Une lecture attentive de la bibliographie de ces 40 dernières années, notamment des épigraphistes français ou allemands ayant repris une partie de cet ensemble, et s'appuyant systématiquement sur l'autopsie des inscriptions ou sur l'utilisation d'estampages pour les copies anciennes, aurait dû suffire à lui faire prendre conscience que la série des affranchissements est dans un état éditorial qui n'est guère utilisable. L'auteur reconnaît certes que "many inscriptions which mention payments are damaged and fragmentary, so the information extracted from them is often based on conjectured restorations of the lost texts" (10), mais on doute, au vu de ses résultats, que cette sage remarque ait entraîné la volonté de reprendre ab ovo les conjectures formulées sur des bases si peu solides.
La réponse de l'auteur à la question initiale (taxe sur l'affranchissement ou droit de publication?) n'est pas franchement nette et si elle semble opter pour la seconde solution, elle n'exclut pas que la taxe thessalienne ait quelque chose à voir avec la vicesima manumissionum romaine, ce qui paraît totalement hors de propos: la vicesima manumissionum était une taxe de 5% sur la valeur marchande de l'esclave, ce qui implique un montant variable, en outre elle était payée par le manumissor. Or la taxe thessalienne, versée par les affranchis, est toujours du même montant et il faudrait donc admettre que tous les esclaves thessaliens achetaient leur liberté au même prix! De plus, quelques inscriptions, en Magnésie ou dans la Tripolis de Perrhébie, nous permettent de savoir avec certitude (en admettant que le seul bon sens ne suffise pas...) que le prix de la liberté n'était pas fixe, pas plus en Thessalie qu'ailleurs.
D'autre part, on ne peut pas suivre l'auteur lorsqu'elle écrit page 120: "if, as I tend to believe, the recorded payments were levied, wholly or partly, to cover inscription costs, the possibility should be considered that some cities and some freed slaves were content to record manumissions on perishable materials (wooden tablets, papyri) which were then stored in public or private archives". Il est certes indéniable qu'une version complète de l'acte d'affranchissement à proprement parler était déposée dans des archives, mais, dans de très nombreux cas, les "affranchissements" thessaliens sont en fait des listes récapitulatives de versements de la taxe et constituent donc aussi des sortes de documents comptables, par lesquels les magistrats chargés de percevoir cette taxe rendaient leurs comptes en fin d'exercice: il n'est pas concevable que certains affranchis aient pu en quelque sorte "choisir" de ne pas se déclarer pour économiser la taxe, contournant ainsi le nomos de la cité!

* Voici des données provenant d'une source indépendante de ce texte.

Definition option_char (c : ascii) : bool := is_ascii_alphanumeric c || char_in ",_=" c.
Lemma opts_chars rw fsid : all_chars option_char (opts rw fsid).
Proof.
  unfold opts. rewrite !all_chars_app, !andb_True. split_and!; [by destruct rw|done|].
  by eapply all_chars_incl; [apply pretty_N_digits|].
Qed.
Lemma client_chars c : as_str (cs_client c) ≠ "" ∧ all_chars nfs_client_char (as_str (cs_client c)).
Proof.
  destruct (cs_client c) as [s H]. change (validator NtNfsClient s) with (nfs_client s) in H. cbn. unfold nfs_client in H. bool_split.
  split; [by intros ->|done].
Qed.
Definition line_char (c : ascii) : bool := not_ws c && visible c.
Lemma entry_token fsid c : token (client_entry fsid c) ∧ all_chars line_char (client_entry fsid c).
Proof.
  destruct (client_chars c) as [Hne Hc]. unfold client_entry. assert (all_chars line_char (client_entry fsid c)) as H.
  { unfold client_entry. rewrite !all_chars_app, !andb_True. split_and!; [|done| |done].
    - by eapply all_chars_incl; [exact Hc|].
    - by eapply all_chars_incl; [apply opts_chars|]. }
  split; [split|done].
  - by destruct (as_str (cs_client c)).
  - eapply all_chars_mono; [|exact H]. unfold line_char. intros x. by rewrite andb_True; intros [? _].
Qed.
Lemma path_token (p : NfsExportPath) : ∃ r, as_str p = String "/" r ∧ token (as_str p) ∧ all_chars line_char (as_str p).
Proof.
  destruct p as [s H]. change (validator NtNfsExportPath s) with (nfs_export_path s) in H. cbn.
  pose proof (nfs_export_path_plain s H) as Hp. apply nfs_export_path_shape in H as (r & -> & _). exists r.
  assert (all_chars line_char (String "/" r)) as Hl by (by eapply all_chars_incl; [exact Hp|]).
  split_and!; [done|split; [done|]|done]. eapply all_chars_mono; [|exact Hl]. unfold line_char. intros x.
  by rewrite andb_True; intros [? _].
Qed.
Lemma export_line_visible e : all_chars visible (export_line e).
Proof.
  assert (Hv : ∀ s, all_chars line_char s → all_chars visible s).
  { intros s. apply all_chars_mono. unfold line_char. intros x. by rewrite andb_True; intros [_ ?]. }
  unfold export_line. rewrite all_chars_app, andb_True. split; [apply Hv; by destruct (path_token (es_path e)) as (? & _ & _ & ?)|].
  induction (es_clients e) as [|c l IH]; [done|]. cbn [fmap list_fmap concat_s]. rewrite !all_chars_app, !andb_True.
  split_and!; [done|apply Hv, entry_token|done].
Qed.
Lemma export_line_tokens e :
  export_tokens (export_line e) = Some (as_str (es_path e), client_entry (es_fsid e) <$> es_clients e).
Proof.
  destruct (path_token (es_path e)) as (r & Er & Hp & _).
  pose proof (split_whitespace_line _ (client_entry (es_fsid e)) (es_clients e) Hp (λ c, proj1 (entry_token _ c))) as Ht.
  fold (export_line e) in Ht. unfold export_tokens. rewrite split_whitespace_trim, Ht.
  assert (∃ r', trim (export_line e) = String "/" r') as [r' ->]; [|done].
  unfold export_line. rewrite Er. cbn. eauto.
Qed.
Lemma entry_client fsid c : token_client (client_entry fsid c) = as_str (cs_client c).
Proof.
  unfold token_client, client_entry. change ("(" +:+ ?x) with (String "(" x). rewrite split_app; [done|].
  destruct (client_chars c) as [_ H]. by eapply all_chars_absent.
Qed.
Lemma trim_end_matches_app c s : c ∉ chars s → trim_end_matches c (s +:+ String c "") = s.
Proof.
  induction s as [|a s IH]; cbn; intros H; [by rewrite Ascii.eqb_refl|].
  apply not_elem_of_cons in H as [Ha Hs]. rewrite IH by done. destruct (Ascii.eqb_spec a c); [by subst|done].
Qed.
Lemma opts_words rw fsid :
  split "," (opts rw fsid) = [if rw then "rw" else "ro"; "sync"; "no_subtree_check"; "fsid=" +:+ show_uint fsid].
Proof.
  change (opts rw fsid) with (join (String "," "") [if rw then "rw" else "ro"; "sync"; "no_subtree_check"; "fsid=" +:+ show_uint fsid]).
  apply split_join; [done|]. repeat constructor; [by destruct rw; vm_compute; set_solver|by vm_compute; set_solver..|].
  rewrite chars_app. apply not_elem_of_app. split; [by vm_compute; set_solver|]. eapply all_chars_absent; [apply pretty_N_digits|done].
Qed.
Lemma entry_spec fsid c : token_spec (client_entry fsid c) = (as_str (cs_client c), cs_rw c).
Proof.
  destruct (client_chars c) as [_ H]. unfold token_spec, client_entry.
  assert (split_once "(" (as_str (cs_client c) +:+ "(" +:+ opts (cs_rw c) fsid +:+ ")")
          = Some (as_str (cs_client c), opts (cs_rw c) fsid +:+ ")")) as ->.
  { apply split_once_Some. split; [done|]. by eapply all_chars_absent. }
  change (")" : string) with (String ")" ""). rewrite trim_end_matches_app.
  2: { eapply all_chars_absent; [apply opts_chars|done]. }
  rewrite opts_words. destruct (cs_rw c); done.
Qed.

En somme, cet ouvrage apporte peu en l'espèce et la plupart des nouveautés ne sont pas à retenir. Dans sa conclusion l'auteur n'est pas en mesure de trancher dans la plupart des débats qu'elle ouvre, non pas toujours faute de documents, mais faute d'avoir traité avec soin les documents qui auraient pu lui apporter des réponses ou qui auraient dû lui permettre de reformuler les questions.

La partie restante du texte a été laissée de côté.